_Information supplied_
========================

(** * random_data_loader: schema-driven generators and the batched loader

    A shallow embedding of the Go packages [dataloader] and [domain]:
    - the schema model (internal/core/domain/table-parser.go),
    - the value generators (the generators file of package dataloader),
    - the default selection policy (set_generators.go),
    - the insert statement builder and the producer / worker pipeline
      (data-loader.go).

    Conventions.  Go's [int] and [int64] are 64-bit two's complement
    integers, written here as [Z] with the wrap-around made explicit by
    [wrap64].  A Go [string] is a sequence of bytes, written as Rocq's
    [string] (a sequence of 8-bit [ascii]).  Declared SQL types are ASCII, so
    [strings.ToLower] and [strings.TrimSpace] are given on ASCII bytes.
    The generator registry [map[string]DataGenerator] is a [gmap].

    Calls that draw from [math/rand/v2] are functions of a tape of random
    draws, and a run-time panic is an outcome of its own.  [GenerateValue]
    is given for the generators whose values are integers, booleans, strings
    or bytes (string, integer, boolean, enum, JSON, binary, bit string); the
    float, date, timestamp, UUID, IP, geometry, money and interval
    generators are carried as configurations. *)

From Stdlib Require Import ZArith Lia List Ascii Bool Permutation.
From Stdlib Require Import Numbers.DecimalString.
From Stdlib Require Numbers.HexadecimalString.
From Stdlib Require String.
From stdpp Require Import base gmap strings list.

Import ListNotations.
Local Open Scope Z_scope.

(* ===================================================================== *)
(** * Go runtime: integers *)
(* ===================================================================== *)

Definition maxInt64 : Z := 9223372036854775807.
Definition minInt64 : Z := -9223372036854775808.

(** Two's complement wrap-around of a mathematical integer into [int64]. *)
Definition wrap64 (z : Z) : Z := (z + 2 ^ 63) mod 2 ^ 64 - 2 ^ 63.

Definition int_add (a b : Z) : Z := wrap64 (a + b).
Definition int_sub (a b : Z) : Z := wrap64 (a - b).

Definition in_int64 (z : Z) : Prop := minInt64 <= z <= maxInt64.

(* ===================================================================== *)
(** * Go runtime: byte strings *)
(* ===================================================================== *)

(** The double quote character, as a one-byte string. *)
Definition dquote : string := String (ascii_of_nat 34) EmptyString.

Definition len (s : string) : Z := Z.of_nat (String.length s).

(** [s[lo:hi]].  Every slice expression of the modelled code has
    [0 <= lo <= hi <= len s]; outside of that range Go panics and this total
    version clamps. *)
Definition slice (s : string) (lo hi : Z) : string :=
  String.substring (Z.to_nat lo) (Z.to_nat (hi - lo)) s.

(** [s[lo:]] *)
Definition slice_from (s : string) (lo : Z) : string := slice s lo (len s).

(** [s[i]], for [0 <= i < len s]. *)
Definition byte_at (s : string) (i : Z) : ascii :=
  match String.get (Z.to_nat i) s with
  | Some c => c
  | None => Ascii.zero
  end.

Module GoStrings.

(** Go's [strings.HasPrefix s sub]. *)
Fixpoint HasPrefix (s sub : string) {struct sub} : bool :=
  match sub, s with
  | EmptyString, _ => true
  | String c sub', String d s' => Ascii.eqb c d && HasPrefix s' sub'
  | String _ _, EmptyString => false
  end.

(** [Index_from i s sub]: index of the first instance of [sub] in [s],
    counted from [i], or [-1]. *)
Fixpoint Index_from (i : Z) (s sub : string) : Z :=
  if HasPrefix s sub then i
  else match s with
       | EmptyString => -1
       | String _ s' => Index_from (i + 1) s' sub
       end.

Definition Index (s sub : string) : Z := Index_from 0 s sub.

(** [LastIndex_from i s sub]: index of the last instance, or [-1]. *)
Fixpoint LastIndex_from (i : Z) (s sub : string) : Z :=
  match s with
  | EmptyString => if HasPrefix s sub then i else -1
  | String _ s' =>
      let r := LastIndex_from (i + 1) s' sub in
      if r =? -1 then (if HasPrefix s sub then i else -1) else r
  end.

========================

_Exercise aim_
Whatever appears in the data above is to be set down exactly.

_Result of the exercise_
(** * random_data_loader: schema-driven generators and the batched loader

    A shallow embedding of the Go packages [dataloader] and [domain]:
    - the schema model (internal/core/domain/table-parser.go),
    - the value generators (the generators file of package dataloader),
    - the default selection policy (set_generators.go),
    - the insert statement builder and the producer / worker pipeline
      (data-loader.go).

    Conventions.  Go's [int] and [int64] are 64-bit two's complement
    integers, written here as [Z] with the wrap-around made explicit by
    [wrap64].  A Go [string] is a sequence of bytes, written as Rocq's
    [string] (a sequence of 8-bit [ascii]).  Declared SQL types are ASCII, so
    [strings.ToLower] and [strings.TrimSpace] are given on ASCII bytes.
    The generator registry [map[string]DataGenerator] is a [gmap].

    Calls that draw from [math/rand/v2] are functions of a tape of random
    draws, and a run-time panic is an outcome of its own.  [GenerateValue]
    is given for the generators whose values are integers, booleans, strings
    or bytes (string, integer, boolean, enum, JSON, binary, bit string); the
    float, date, timestamp, UUID, IP, geometry, money and interval
    generators are carried as configurations. *)

From Stdlib Require Import ZArith Lia List Ascii Bool Permutation.
From Stdlib Require Import Numbers.DecimalString.
From Stdlib Require Numbers.HexadecimalString.
From Stdlib Require String.
From stdpp Require Import base gmap strings list.

Import ListNotations.
Local Open Scope Z_scope.

(* ===================================================================== *)
(** * Go runtime: integers *)
(* ===================================================================== *)

Definition maxInt64 : Z := 9223372036854775807.
Definition minInt64 : Z := -9223372036854775808.

(** Two's complement wrap-around of a mathematical integer into [int64]. *)
Definition wrap64 (z : Z) : Z := (z + 2 ^ 63) mod 2 ^ 64 - 2 ^ 63.

Definition int_add (a b : Z) : Z := wrap64 (a + b).
Definition int_sub (a b : Z) : Z := wrap64 (a - b).

Definition in_int64 (z : Z) : Prop := minInt64 <= z <= maxInt64.

(* ===================================================================== *)
(** * Go runtime: byte strings *)
(* ===================================================================== *)

(** The double quote character, as a one-byte string. *)
Definition dquote : string := String (ascii_of_nat 34) EmptyString.

Definition len (s : string) : Z := Z.of_nat (String.length s).

(** [s[lo:hi]].  Every slice expression of the modelled code has
    [0 <= lo <= hi <= len s]; outside of that range Go panics and this total
    version clamps. *)
Definition slice (s : string) (lo hi : Z) : string :=
  String.substring (Z.to_nat lo) (Z.to_nat (hi - lo)) s.

(** [s[lo:]] *)
Definition slice_from (s : string) (lo : Z) : string := slice s lo (len s).

(** [s[i]], for [0 <= i < len s]. *)
Definition byte_at (s : string) (i : Z) : ascii :=
  match String.get (Z.to_nat i) s with
  | Some c => c
  | None => Ascii.zero
  end.

Module GoStrings.

(** Go's [strings.HasPrefix s sub]. *)
Fixpoint HasPrefix (s sub : string) {struct sub} : bool :=
  match sub, s with
  | EmptyString, _ => true
  | String c sub', String d s' => Ascii.eqb c d && HasPrefix s' sub'
  | String _ _, EmptyString => false
  end.

(** [Index_from i s sub]: index of the first instance of [sub] in [s],
    counted from [i], or [-1]. *)
Fixpoint Index_from (i : Z) (s sub : string) : Z :=
  if HasPrefix s sub then i
  else match s with
       | EmptyString => -1
       | String _ s' => Index_from (i + 1) s' sub
       end.

Definition Index (s sub : string) : Z := Index_from 0 s sub.

(** [LastIndex_from i s sub]: index of the last instance, or [-1]. *)
Fixpoint LastIndex_from (i : Z) (s sub : string) : Z :=
  match s with
  | EmptyString => if HasPrefix s sub then i else -1
  | String _ s' =>
      let r := LastIndex_from (i + 1) s' sub in
      if r =? -1 then (if HasPrefix s sub then i else -1) else r
  end.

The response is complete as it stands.